# Shoshone closure



## honolua (Apr 10, 2015)

I'm not sure how some construction company can close a section of river to private paddlers and keep it open for commercial use. The traditional Shoshone section of the Colorado river (power plant to Grizzly Creek) is nowhere near the Grand Ave. construction and should be open to all paddlers during this bridge work. There is no warning that these exits are closed until a few hundred yards before the exit. No signage on the CDOT boards that would save people time and gas. I've never seen an access issue like this before in Colorado.


----------



## RiversRohrer (May 7, 2011)

It looks like they closed everything upstream of the grand ave. bridge to prevent boaters from going through the construction zone. 
Let me know if I am mistaken but commercials are running ShoSho laps


----------



## flipper42 (Apr 8, 2011)

Yep went there yesterday what a joke.


----------



## DoubleYouEss (Oct 4, 2011)

Why is it a joke?
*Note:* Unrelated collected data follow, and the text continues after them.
Definition ps_run_op (o : ps_op) : M pubsub BmErr :=
  match o with
  | OpSub t cb => bm_sub_wl (Some t) (Z.of_nat (length t)) (Some cb)
  | OpUnsub t cb => bm_unsub_wl (Some t) (Z.of_nat (length t)) (Some cb)
  | OpMessage l node_id t d _ _ =>
      _ ← bm_handle_msg node_id (Some l) (5 + Z.of_nat (length t) + Z.of_nat (length d)); mret BmOK
  end.

Fixpoint ps_run (ops : list ps_op) : M pubsub (list BmErr) :=
  match ops with
  | [] => mret []
  | o :: ops => e ← ps_run_op o; es ← ps_run ops; mret (e :: es)
  end.

(** What a run should do, on topics with callbacks and on the table of topics that
    the node has ever subscribed to: a callback is in the list of a topic or not. *)
Fixpoint topics_add (t : bytes) (c : nat) (subs : list (bytes * list nat)) : list (bytes * list nat) :=
  match subs with
  | [] => [(t, [c])]
  | (u, cs) :: subs =>
      if decide (u = t) then (u, if decide (c ∈ cs) then cs else cs ++ [c]) :: subs
      else (u, cs) :: topics_add t c subs
  end.

Fixpoint topics_cancel (t : bytes) (c : nat) (subs : list (bytes * list nat))
    : BmErr * list (bytes * list nat) :=
  match subs with
  | [] => (BmEINVAL, [])
  | (u, cs) :: subs =>
      if decide (u = t) then
        if decide (c ∈ cs) then
          (BmOK, match filter (fun d => d <> c) cs with [] => subs | ds => (u, ds) :: subs end)
        else (BmENOENT, (u, cs) :: subs)
      else let '(e, subs) := topics_cancel t c subs in (e, (u, cs) :: subs)
  end.

Record ps_spec : Type := MkPsSpec {
  spec_subs : list (bytes * list nat);
  spec_names : ResourceType -> list bytes;
  spec_calls : list sub_call
}.

Definition spec_op (o : ps_op) (a : ps_spec) : BmErr * ps_spec :=
  match o with
  | OpSub t cb =>
      (BmOK, MkPsSpec (topics_add t cb (spec_subs a))
               (names_add t (bool_decide (t ∈ spec_names a SUB)) SUB (spec_names a)) (spec_calls a))
  | OpUnsub t cb =>
      let '(e, subs) := topics_cancel t cb (spec_subs a) in
      (e, MkPsSpec subs (spec_names a) (spec_calls a))
  | OpMessage _ node_id t d type version =>
      (BmOK, MkPsSpec (spec_subs a) (spec_names a)
               (spec_calls a ++ deliver t d type version node_id (spec_subs a)))
  end.

Fixpoint spec_run (ops : list ps_op) (a : ps_spec) : list BmErr * ps_spec :=
  match ops with
  | [] => ([], a)
  | o :: ops =>
      let '(e, a) := spec_op o a in
      let '(es, a) := spec_run ops a in
      (e :: es, a)
  end.

(** The runs that the code is right about: a callback that a topic has already is
    subscribed to it again only when it is the topic's first one, and no topic is a
    proper beginning of one that the node has subscribed to. *)
Definition op_fits (o : ps_op) (a : ps_spec) : Prop :=
  match o with
  | OpSub t cb =>
      Forall (fun e => fst e = t -> cb ∈ snd e -> snd e !! 0%nat = Some cb) (spec_subs a)
      /\ apart_from t (spec_names a SUB)
  | _ => True
  end.

Fixpoint run_fits (ops : list ps_op) (a : ps_spec) : Prop :=
  match ops with
  | [] => True
  | o :: ops => op_fits o a /\ run_fits ops (snd (spec_op o a))
  end.

#[export] Instance op_fits_dec o a : Decision (op_fits o a).
Proof. destruct o; cbn; apply _. Defined.
#[export] Instance run_fits_dec ops a : Decision (run_fits ops a).
Proof. revert a. induction ops; intros; cbn; apply _. Defined.

(** Every callback is in its topic's list once. *)
Definition once (subs : list (bytes * list nat)) : Prop := Forall (fun e => NoDup (snd e)) subs.

Lemma subs_add_once t c subs :
  Forall (fun e => fst e = t -> c ∈ snd e -> snd e !! 0%nat = Some c) subs ->
  subs_add t c subs = topics_add t c subs.
Proof.
  induction 1 as [|[u cs] subs H _ IH]; cbn; [done|]. cbn in H. case_decide as Hu; [|by rewrite IH].
  do 2 f_equal. unfold add_cb. destruct cs as [|d cs]; [by rewrite decide_False by apply not_elem_of_nil|].
  destruct (Nat.eqb_spec d c) as [->|Hd]; [by rewrite decide_True by left|].
  case_decide as Hc; [|done]. specialize (H Hu Hc). cbn in H. congruence.
Qed.

Lemma topics_add_once t c subs : once subs -> once (topics_add t c subs).
Proof.
  induction 1 as [|[u cs] subs H Hs IH]; cbn.
  { apply Forall_singleton, NoDup_singleton. }
  case_decide; [|by constructor]. constructor; [|done]. cbn in *. case_decide; [done|].
  apply NoDup_app. split_and!; [done| |apply NoDup_singleton]. by intros x Hx ->%list_elem_of_singleton.
Qed.
(* ===== verification/MetricsReport.v ===== *)
(** * What the service of measurements reports

    The components are a list, and a reply has those of them that give a table, in the
    order in which they were added; the ports of the network device are two of them. *)
From S2P Require Import Prelude Util LinkedList SList Os Parts Device Adin AdinBuffers Services NodeServices Metrics AdinMetrics.

(** The list stands for the components [es]. *)
Definition numbered_entries (es : list MetricComponentEntry) : list (Z * option MetricComponentEntry) :=
  imap (fun i e => (Z.of_nat i, Some e)) es.

Record metrics_ok (m : metrics) (es : list MetricComponentEntry) : Prop := {
  mo_list : ll_inv (mt_items m) (metrics_components m) (numbered_entries es);
  mo_count : metrics_component_count m = Z.of_nat (length es)
}.

Lemma create_entry_cases {D} (d : D) i h (o : Os) :
  exists r o', create_item d i h o = Some (r, o')
    /\ (r = (None, h) \/ r = (Some (fresh (dom h)), <[fresh (dom h) := MkLLItem None None (Some d) i true]> h)).
Proof.
  unfold create_item, malloc_ok, mbind, M_bind. destruct (next_answer (os_alloc o)) as [[] l].
  - cbn [os_alloc]. destruct (next_answer l) as [[] l']; cbn; eauto.
  - eexists _, _. split; [reflexivity|]. by left.
Qed.

(** A component is added at the end, or there is no memory for it. *)
Lemma add_component_spec m es k f n :
  metrics_ok m es -> Z.of_nat (length es) + 1 < 2 ^ 32 ->
  total (metrics_service_add_component (Some k) (Some f) n) (fun err m' =>
    err = BmOK /\ metrics_ok m' (es ++ [MkMetricEntry k f n]) \/ err = BmENOMEM /\ metrics_ok m' es) m.
Proof.
  intros [Hl Hc] Hn. unfold metrics_service_add_component. repeat total_step.
  destruct (create_entry_cases (MkMetricEntry k f n) (metrics_component_count m) (mt_items m) (mt_os m))
    as ([p h] & o & E & Hr). apply total_zoom. exists (p, h), o. split; [exact E|]. cbv beta iota.
  destruct Hr as [[= -> ->]|[= -> ->]]; repeat total_step.
  - right. by split.
  - destruct (ll_create_add_refines (mt_items m) (metrics_components m) (numbered_entries es) (fresh (dom (mt_items m)))
      None None (Some (MkMetricEntry k f n)) (metrics_component_count m) Hl) as (ll' & h' & Ea & Hinv);
      [apply not_elem_of_dom, is_fresh|].
    eapply total_lift; [exact Ea|]. cbv beta iota. repeat total_step. left. split; [done|].
    split; cbn.
    + unfold numbered_entries. rewrite imap_app. cbn. rewrite Nat.add_0_r, <- Hc. exact Hinv.
    + rewrite Hc, length_app. cbn. rewrite u32_small by lia. lia.
Qed.

Section report.
Context {St T : Type} `{PartLaws metrics St} (CFG : DeviceCfg).
Context (component_data : nat -> bytes -> M St (BmErr * option T * Z)).
Context (METRICS_REPLY_VERSION : Z) (metrics_reply_encode : MetricsReplyData T -> St -> Z -> option bytes).

(** The components of a reply: the tables of [es], read one after the other. *)
Fixpoint reported (es : list MetricComponentEntry) : M St (list (MetricsComponent T)) :=
  match es with
  | [] => mret []
  | e :: es =>
      '(err, lut, n) ← component_data (me_cb e) (me_key e);
      cs ← reported es;
      mret (match lut with
            | Some t => if is_ok err then MkComponent (me_key e) t n :: cs else cs
            | None => cs
            end)
  end.

Lemma collect_loop cap es cs (s : St) :
  Z.of_nat (length cs + length es) <= cap ->
  snd (traverse_data (metrics_collect_component component_data cap) (Some <$> es) (Some (cs, s)))
  = match reported es s with Some (cs', s') => Some (cs ++ cs', s') | None => None end.
Proof.
  revert cs s. induction es as [|e es IH]; intros cs s Hc; [cbn; by rewrite app_nil_r|].
  assert (Hone : metrics_collect_component component_data cap (Some e) (Some (cs, s))
    = (BmOK, match component_data (me_cb e) (me_key e) s with
             | None => None
             | Some ((err, lut, n), s') =>
                 Some (match lut with
                       | Some t => if is_ok err then cs ++ [MkComponent (me_key e) t n] else cs
                       | None => cs
                       end, s')
             end)).
  { unfold metrics_collect_component. destruct (Z.leb_spec cap (Z.of_nat (length cs))); [cbn [length] in Hc; lia|].
    by destruct (component_data _ _ s) as [[[[err lut] n] s']|]. }
  assert (Hstep : snd (traverse_data (metrics_collect_component component_data cap) (Some <$> e :: es) (Some (cs, s)))
    = snd (traverse_data (metrics_collect_component component_data cap) (Some <$> es)
        (snd (metrics_collect_component component_data cap (Some e) (Some (cs, s)))))).
  { destruct es; cbn [fmap list_fmap traverse_data]; rewrite Hone; [by destruct (component_data _ _ s)|done]. }
  rewrite Hstep, Hone. cbn [snd reported]. unfold mbind, M_bind.
  destruct (component_data (me_cb e) (me_key e) s) as [[[[err lut] n] s']|].
  - set (cs1 := match lut with Some t => if is_ok err then cs ++ [MkComponent (me_key e) t n] else cs | None => cs end).
    assert (Hl : Z.of_nat (length cs1 + length es) <= cap).
    { unfold cs1. cbn [length] in Hc. destruct lut as [t|]; [destruct (is_ok err)|]; rewrite ?length_app; cbn [length]; lia. }
    rewrite (IH cs1 s' Hl). destruct (reported es s') as [[cs' s'']|]; [|done].
    unfold cs1. destruct lut as [t|]; [destruct (is_ok err)|]; by rewrite <- ?app_assoc.
  - clear. induction es as [|e' es IH]; [done|]. destruct es; [done|]. exact IH.
Qed.

Lemma entries_data es : (snd <$> numbered_entries es) = Some <$> es.
Proof.
  unfold numbered_entries. rewrite fmap_imap. apply list_eq. intros i. rewrite list_lookup_imap, list_lookup_fmap.
  by destruct (es !! i).
Qed.

(** What happens when the service is asked. *)
Lemma handler_spec es strlen str len d room (s : St) :
  metrics_ok (part s) es -> willing (mt_os (part s)) ->
  exists ll, ll_inv (mt_items (part s)) ll (numbered_entries es)
    /\ metrics_service_handler CFG component_data METRICS_REPLY_VERSION metrics_reply_encode strlen str len d room s
       = match reported es s with
         | None => None
         | Some (cs, s1) =>
             let m := part s1 in
             let s2 := set_part (set_mt_list ll (mt_items m) (metrics_component_count m) m) s1 in
             Some (encoded_reply (metrics_reply_encode
                     (MkMetricsReply METRICS_REPLY_VERSION (node_id CFG) (os_ticks_ms (mt_os m)) cs) s2 room) room, s2)
         end.
Proof.
  intros [Hl Hc] Hos. unfold metrics_service_handler. erewrite bind_some by reflexivity.
  assert (Hmal : (if 0 <? metrics_component_count (part s) then on_part (with_mt_os malloc_ok) else mret true) s = Some (true, s)).
  { destruct (0 <? _); [|done]. apply on_part_pure. destruct (part s) as [a b c [al w t]]. destruct Hos as [Ha Hw].
    cbn in Ha, Hw. by subst. }
  rewrite (bind_some _ _ _ _ _ Hmal). cbv iota. erewrite bind_some by reflexivity.
  destruct (ll_traverse_refines (metrics_collect_component component_data (metrics_component_count (part s)))
    (Some ([], s)) _ _ _ Hl) as (ll & E & Hinv).
  exists ll. split; [exact Hinv|]. rewrite bind_lift, E. cbn [mbind option_bind]. rewrite entries_data.
  rewrite bind_lift. cbn [mbind option_bind]. rewrite bind_lift.
  rewrite (collect_loop _ es [] s) by (rewrite Hc; cbn; lia).
  destruct (reported es s) as [[cs s1]|]; [|done]. cbn [mbind option_bind app]. cbv beta iota zeta.
  erewrite bind_some by reflexivity. erewrite bind_some by (by apply on_part_some). cbv beta.
  erewrite bind_some by reflexivity. erewrite bind_some by reflexivity. by rewrite part_set.
Qed.

(** Components are added one after the other. *)
Fixpoint add_all (ks : list (bytes * nat * Z)) : M St (list BmErr) :=
  match ks with
  | [] => mret []
  | (k, f, n) :: ks =>
      err ← on_part (metrics_service_add_component (Some k) (Some f) n);
      errs ← add_all ks;
      mret (err :: errs)
  end.
Fixpoint added (ks : list (bytes * nat * Z)) (errs : list BmErr) : list MetricComponentEntry :=
  match ks, errs with
  | (k, f, n) :: ks, err :: errs => if is_ok err then MkMetricEntry k f n :: added ks errs else added ks errs
  | _, _ => []
  end.

Lemma add_all_spec ks es (s : St) :
  metrics_ok (part s) es -> Z.of_nat (length es + length ks) < 2 ^ 32 ->
  total (add_all ks) (fun errs s' => metrics_ok (part s') (es ++ added ks errs) /\ length errs = length ks) s.
Proof.
  revert es s. induction ks as [|[[k f] n] ks IH]; intros es s Hm Hn; cbn [add_all].
  { total_step. rewrite app_nil_r. by split. }
  cbn [length] in Hn. total_step. apply total_zoom.
  eapply total_mono; [by apply (add_component_spec _ es); [|lia]|]. intros err m Hm'. total_step.
  destruct Hm' as [[-> Hm']|[-> Hm']].
  - eapply total_mono; [apply (IH (es ++ [MkMetricEntry k f n])); [by rewrite part_set|rewrite length_app; cbn; lia]|].
    intros errs s' [Ho Hl]. total_step. cbn. rewrite <- app_assoc in Ho. split; [exact Ho|by rewrite Hl].
  - eapply total_mono; [apply (IH es); [by rewrite part_set|lia]|].
    intros errs s' [Ho Hl]. total_step. cbn. split; [exact Ho|by rewrite Hl].
Qed.

(** A reply of the service of measurements reports every component once.  Components
    are added to the empty list, whichever allocations fail; each one is added or refused
    for lack of memory.  When the service is then asked, and has memory for its list, it
    calls the function of each component that was added, in the order of adding, and
    encodes the number of the node, the time and the tables of those that give one; it
    runs without undefined behaviour exactly when their functions do. *)
Theorem metrics_reported ks strlen str len d room (s : St) :
  part s = set_mt_os (mt_os (part s)) metrics_zero -> Z.of_nat (length ks) < 2 ^ 32 ->
  total (add_all ks) (fun errs s1 =>
    length errs = length ks
    /\ (willing (mt_os (part s1)) ->
        exists ll, ll_inv (mt_items (part s1)) ll (numbered_entries (added ks errs))
        /\ metrics_service_handler CFG component_data METRICS_REPLY_VERSION metrics_reply_encode strlen str len d room s1
           = match reported (added ks errs) s1 with
             | None => None
             | Some (cs, s2) =>
                 let m := part s2 in
                 let s3 := set_part (set_mt_list ll (mt_items m) (metrics_component_count m) m) s2 in
                 Some (encoded_reply (metrics_reply_encode
                         (MkMetricsReply METRICS_REPLY_VERSION (node_id CFG) (os_ticks_ms (mt_os m)) cs) s3 room) room, s3)
             end)) s.
Proof.
  intros Hz Hn. eapply total_mono; [apply (add_all_spec ks [])|].
  - rewrite Hz. split; [apply ll_inv_empty|done].
  - done.
  - intros errs s1 [Hm Hl]. split; [done|]. intros Hos. by apply handler_spec.
Qed.
End report.

(** ** Concrete runs *)

(** Two components, of which the second one gives no table. *)
Definition sample_component (f : nat) (key : bytes) : M metrics (BmErr * option nat * Z) :=
  mret (match f with O => (BmOK, Some 7%nat, 3) | _ => (BmEINVAL, None, 0) end).
Definition sample_meter_cfg : DeviceCfg := MkDeviceCfg 5 0 None None 0 0 0 0 0 0 [].

(** The keys of the components in a reply, as its encoding. *)
Definition encode_keys {T} (d : MetricsReplyData T) (s : metrics) (size : Z) : option bytes :=
  Some (concat (mc_key <$> mrd_components d)).

Definition two_components : list (bytes * nat * Z) := [([97], 0%nat, 3); ([98], 1%nat, 2); ([99], 0%nat, 3)].

Lemma metrics_reported_witness :
  part metrics_zero = set_mt_os (mt_os (part metrics_zero)) metrics_zero
  /\ total (add_all two_components) (fun errs s1 =>
       length errs = length two_components
       /\ (willing (mt_os (part s1)) ->
           exists ll, ll_inv (mt_items (part s1)) ll (numbered_entries (added two_components errs))
           /\ metrics_service_handler sample_meter_cfg sample_component 1 encode_keys 0 [] 0 [] 1008 s1
              = match reported sample_component (added two_components errs) s1 with
                | None => None
                | Some (cs, s2) =>
                    let m := part s2 in
                    let s3 := set_part (set_mt_list ll (mt_items m) (metrics_component_count m) m) s2 in
                    Some (encoded_reply (encode_keys
                            (MkMetricsReply 1 (node_id sample_meter_cfg) (os_ticks_ms (mt_os m)) cs) s3 1008) 1008, s3)
                end)) metrics_zero.
Proof.
  split; [reflexivity|].
  apply (metrics_reported sample_meter_cfg sample_component 1 encode_keys two_components 0 [] 0 [] 1008 metrics_zero);
    [reflexivity|done].
Defined.

Example two_components_reply :
  (fun r => r.1) <$> (_ ← add_all two_components;
                      metrics_service_handler sample_meter_cfg sample_component 1 encode_keys 0 [] 0 [] 1008) metrics_zero
  = Some (true, 2, [97; 99]).
Proof. by vm_compute. Qed.

(** A node with a network device, and the measurements of its ports. *)
Definition meter_node : Type := chip_node * adin_metrics * metrics.

#[local] Instance meter_adin : Part adin meter_node :=
  { part s := s.1.1.1; set_part t s := ((t, s.1.1.2), s.1.2, s.2) }.
#[local] Instance meter_values : Part adin_metrics meter_node :=
  { part s := s.1.2; set_part t s := (s.1.1, t, s.2) }.
#[local] Instance meter_metrics : Part metrics meter_node :=
  { part s := s.2; set_part t s := (s.1, t) }.

(** Each port has received as many frames as its number says, and 300 of them were in
    error. *)
#[local] Instance meter_driver : AdinDriver meter_node := {
  adin2111_Init := mret true; adin2111_RegisterCallback := mret true; adin2111_SubmitRxBuffer _ := mret true;
  adin2111_SyncConfig := mret true; adin2111_EnablePort _ := mret true; adin2111_DisablePort _ := mret true;
  adin2111_SubmitTxBuffer _ _ _ := mret true;
  phy_GetAnStatus _ := mret (true, MkAnStatus true 0 ADI_PHY_AN_MS_RESOLUTION_FAULT 0);
  phy_Renegotiate _ := mret true;
  adin2111_GetLinkStatus port := mret (true, 1);
  adin2111_GetMseLinkQuality _ := mret (true, MkQuality 0 2 7);
  adin2111_FrameChkReadRxErrCnt _ := mret (true, 300);
  adin2111_FrameChkReadErrorCnt _ := mret (true, error_counters_zero);
  adin2111_FrameChkReadFrameCnt port := mret (port =? 0, 1000);
  adin2111_GetStatCounters port := mret (true, MkMacCounters (port + 1) 0 0 0 0 0 0 0 0 0 0 0 0 0);
  driver_interrupt := mret O;
  driver_next := mret None
}.

(** The tables as the encoding reads them: the fields that are not 0. *)
Definition read_tables (d : MetricsReplyData nat) (s : meter_node) : list (bytes * list (bytes * Z)) :=
  (fun c => (mc_key c, filter (fun x => x.2 <> 0)
                         ((fun x => (x.1.1, x.2)) <$> default [] (table_values (mc_fields c) (part s)))))
  <$> mrd_components d.

Definition meter_start : meter_node := ((adin_zero, chip_up [] []), adin_metrics_zero, metrics_zero).

(** Both ports are reported; the counters of the second one cannot be read. *)
Example ports_reported :
  (fun r => r.1)
  <$> (err ← adin2111_network_metrics_init 0;
       cs ← reported (fun _ => adin2111_network_metrics_data)
              [MkMetricEntry (port_component_key 0) 0 21; MkMetricEntry (port_component_key 1) 0 21];
       s ← get;
       mret (err, metrics_component_count (part s), read_tables (MkMetricsReply 1 5 0 cs) s)) meter_start
  = Some (BmOK, 2,
      [(port_component_key 0,
        [([115; 113; 105], 7); ([108; 113], 2); ([114; 120; 101], 300); ([102; 99; 102; 114; 109], 1000);
         ([108; 105; 110; 107], 1); ([114; 120; 102; 114; 109], 1)]);
       (port_component_key 1, [])]).
Proof. by vm_compute. Qed.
Is falling concrete and steel a fun idea for you?


----------



## mrekid (May 13, 2004)

The pier falling on a boater in Shoshone from the Grand Ave Bridge is the joke. With a minimum closure of 20 days with what appears to be carte blanche extensions as they see fit, see other thread, in the busiest season for this run shows poor planning. This could-have/should-have been planned differently to reduce impacts to a section of river that is not in any way shape or form threatened by "falling concrete and steel".


----------



## honolua (Apr 10, 2015)

Power plant to Grizzly Creek, you don't go near Grand Ave. bridge. Reading comprehension is not your forte obviously.


----------



## Pizzle (Jun 26, 2007)

Just use the Hanging Lake Exit and hike back up.


----------